Selain itu, jika otoritas mampu menjaga stabilitas makro (nilai tukar, inflasi) serta memperbarui regulasi pasar modal dan iklim investasi, misalnya memperjelas roadmap infrastruktur, transisi energi hijau, atau reformasi fiskal/struktural, hal ini akan semakin menarik bagi capital asing jangka menengah-panjang yang mencari pasar dengan risiko rasio return/risiko yang menarik.

Terdapat juga fenomena regional di mana banyak investor global melakukan diversifikasi portofolio Asia Tenggara dan negara emerging lain sebagai bagian dari strategi rotasi aset (asset reallocation). Jika Indonesia bisa tampil kompetitif dalam hal valuasi, return dividen, dan stabilitas ekonomi relatif maka bisa menjadi magnet bagi investor asing kembali.

Tantangan & Risiko yang Tetap Menyertai

Namun, bukan berarti 2026 bebas risiko. Beberapa faktor bisa menjadi hambatan signifikan terhadap masuknya kembali modal asing ke saham. Misalnya, kondisi ekonomi global seperti inflasi di negara maju, suku bunga tinggi, ketidakpastian politik atau geopolitik masih bisa menekan appetite terhadap aset negara berkembang termasuk Indonesia. Jika suku bunga global tetap tinggi, return obligasi global bisa tetap lebih menarik daripada ekuitas emerging, sehingga asing tetap berhati-hati.

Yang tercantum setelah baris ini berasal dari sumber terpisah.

Lemma retain_live_inv history t now : attribution_inv history t → attribution_inv history (retain_live now t).
Proof.
  intros (Hp & Hr & Hnp & Hnr & Hlp & Hlr). unfold retain_live, set_records. split_and!; cbn; try done.
  - intros r [_ Hin]%list_elem_of_filter. by apply Hr.
  - eapply sublist_NoDup; [exact Hnr|apply fmap_sublist, sublist_filter].
  - pose proof (length_filter (λ r, (now < ar_expires r)%Z) (at_records t)). lia.
Qed.

Lemma has_dns_question_total payload : are_bytes payload → ∃ b, has_dns_question payload = Ret b.
Proof.
  intros Hb. unfold has_dns_question. pose proof (parts_safe payload Hb) as Hs.
  destruct (dns_question_parts payload); simpl in Hs; try done; by eexists.
Qed.

Lemma has_dns_question_yes payload : has_dns_question payload = Ret true ↔ ∃ parts, dns_question_parts payload = Ret parts.
Proof. unfold has_dns_question. destruct (dns_question_parts payload); naive_solver. Qed.

(** ** One datagram *)
Section policy.
Context {St P T : Type} `{Wire} `{!Stack St} `{!TcpProxies P St} `{!BoundedMap T Z SocketAddr}.
Context (limits : NetworkLimits) (grown : nat → nat → nat).
Implicit Types g : @Gateway St P T.

Definition resolved_udp (payload : bytes) : Prop := ¬ occurs SECRET_PLACEHOLDER_PREFIX payload.

(** What may be sent without a look at the attribution of addresses *)
Record content_allowed (c : GatewayConfig) (send : EgressUdpSend) : Prop := {
  ca_destination : check_destination (egress (policy c)) (ip (host_dst (es_proxy send))) = Ret tt;
  ca_host : host_dst (es_proxy send) = udp_host_destination (guest_dst (es_proxy send)) c;
  ca_dns : es_is_dns send = true ↔
    is_dns_udp c (guest_dst (es_proxy send)) = true ∨ has_dns_question (as_slice (es_bytes send)) = Ret true;
  ca_placeholder : has_dns_question (as_slice (es_bytes send)) = Ret true ∨ resolved_udp (as_slice (es_bytes send));
  ca_quic : has_dns_question (as_slice (es_bytes send)) = Ret true ∨
    Policy.bindings (secrets (policy c)) = [] ∨ looks_like_quic_initial (as_slice (es_bytes send)) = false;
}.

Definition attributed (now : Z) (t : DnsAttribution) (c : GatewayConfig) (address : IpAddr) : Prop :=
  restricts_authorities (egress (policy c)) = false ∨
  ∃ r, r ∈ at_records t ∧ (now < ar_expires r)%Z ∧ ar_address r = address ∧
    allows_authority (egress (policy c)) (authority_new (ar_host r)) = true.

(** The rest of the gateway that a datagram does not touch *)
Definition udp_kept g g' : Prop := config g' = config g ∧ ingress_udp_sends g' = ingress_udp_sends g ∧ tcp g' = tcp g.

Lemma release_buffer b g : pooled b → ∃ p, release limits b g = (Ret tt, g <| gw_buffers := p |>).
Proof.
  intros Hb. unfold release, byte_recycle, buckets_recycle, bucket_mut, bucket. unfold pooled in Hb.
  destruct (class b); try done; simpl; by eexists.
Qed.

Lemma set_bytes_pooled bs b : pooled b → pooled (set_bytes grown bs b).
Proof. done. Qed.

Lemma as_slice_set_bytes bs b : as_slice (set_bytes grown bs b) = bs.
Proof. done. Qed.

Lemma prepare_spec pol protocol payload g r g' :
  are_bytes payload → prepare_udp_payload limits grown pol protocol payload g = (r, g') →
  ∃ o p, r = Ret o ∧ g' = g <| gw_buffers := p |> ∧
    match o with
    | None => True
    | Some b => pooled b ∧ as_slice b = payload ∧ (protocol = ProtocolDns ∨ resolved_udp payload) ∧
        ((protocol = Quic ∨ protocol = Http3) → Policy.bindings (secrets pol) = [])
    end.
Proof.
  intros Hbytes. unfold prepare_udp_payload.
  destruct (_ && _) eqn:Hquic.
  { intros [= <- <-]. exists None, (gw_buffers g). by destruct g. }
  assert ((protocol = Quic ∨ protocol = Http3) → Policy.bindings (secrets pol) = []) as Hq.
  { intros Hp. apply andb_false_iff in Hquic as [[H1 H2]%orb_false_iff|Hs%negb_false_iff%bool_decide_eq_true]; [|done].
    apply bool_decide_eq_false in H1, H2. naive_solver. }
  unfold on_pool, mbind, stm_bind, mret, stm_ret, stm_lift.
  destruct (byte_try_take_ends limits (length payload) (gw_buffers g)) as (taken & p & Htake & Hends).
  unfold try_byte_with_capacity. rewrite Htake. destruct taken as [b|e| |]; try done.
  2:{ intros [= <- <-]. by exists None, p. }
  apply byte_try_take_pooled in Htake.
  destruct (bool_decide_reflect (protocol = ProtocolDns)) as [Hdns|Hdns].
  { intros [= <- <-]. exists (Some (set_bytes grown payload b)), p. split; [done|]. split; [done|]. split_and!; auto. }
  pose proof (reject_safe payload) as Hrej. unfold process, mbind, outcome_bind.
  destruct (reject_unresolved_secret_placeholders payload) as [[]|e| |] eqn:Hr; simpl in Hrej; try done.
  - intros [= <- <-]. exists (Some (set_bytes grown payload b)), p. split; [done|]. split; [done|]. split_and!; auto.
  - destruct (release_buffer b (g <| gw_buffers := p |>)) as [p' ->]; [done|]. intros [= <- <-]. by exists None, p'.
Qed.

Lemma push_egress_spec send g r g' :
  push_egress_udp limits send g = (r, g') →
  ∃ ok, r = Ret ok ∧ udp_kept g g' ∧ dns g' = dns g ∧ gw_buffers g' = gw_buffers g ∧ udp g' = udp g ∧
    egress_udp_sends g' = egress_udp_sends g ++ (if ok then [send] else []).
Proof.
  unfold push_egress_udp, push_component_output. destruct (_ <=? _).
  { intros [= <- <-]. exists false. rewrite app_nil_r. by split_and!. }
  destruct (step_or_exhausted (gw_drive g)) as [[] d]; intros [= <- <-]; [exists true|exists false; rewrite app_nil_r]; by split_and!.
Qed.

Dari domestik, kondisi makro seperti inflasi, nilai tukar, dan kebijakan fiskal/moneter menjadi sorotan jika rupiah melemah signifikan atau inflasi melambung, asing bisa khawatir terhadap risiko kurs dan capital loss. Demikian pula, jika regulasi investasi, kebijakan pajak, atau ketidakpastian reguler terus muncul, misalnya kebijakan TKDN, regulasi ekspor komoditas, atau campur tangan politik hal ini bisa merusak kepercayaan asing.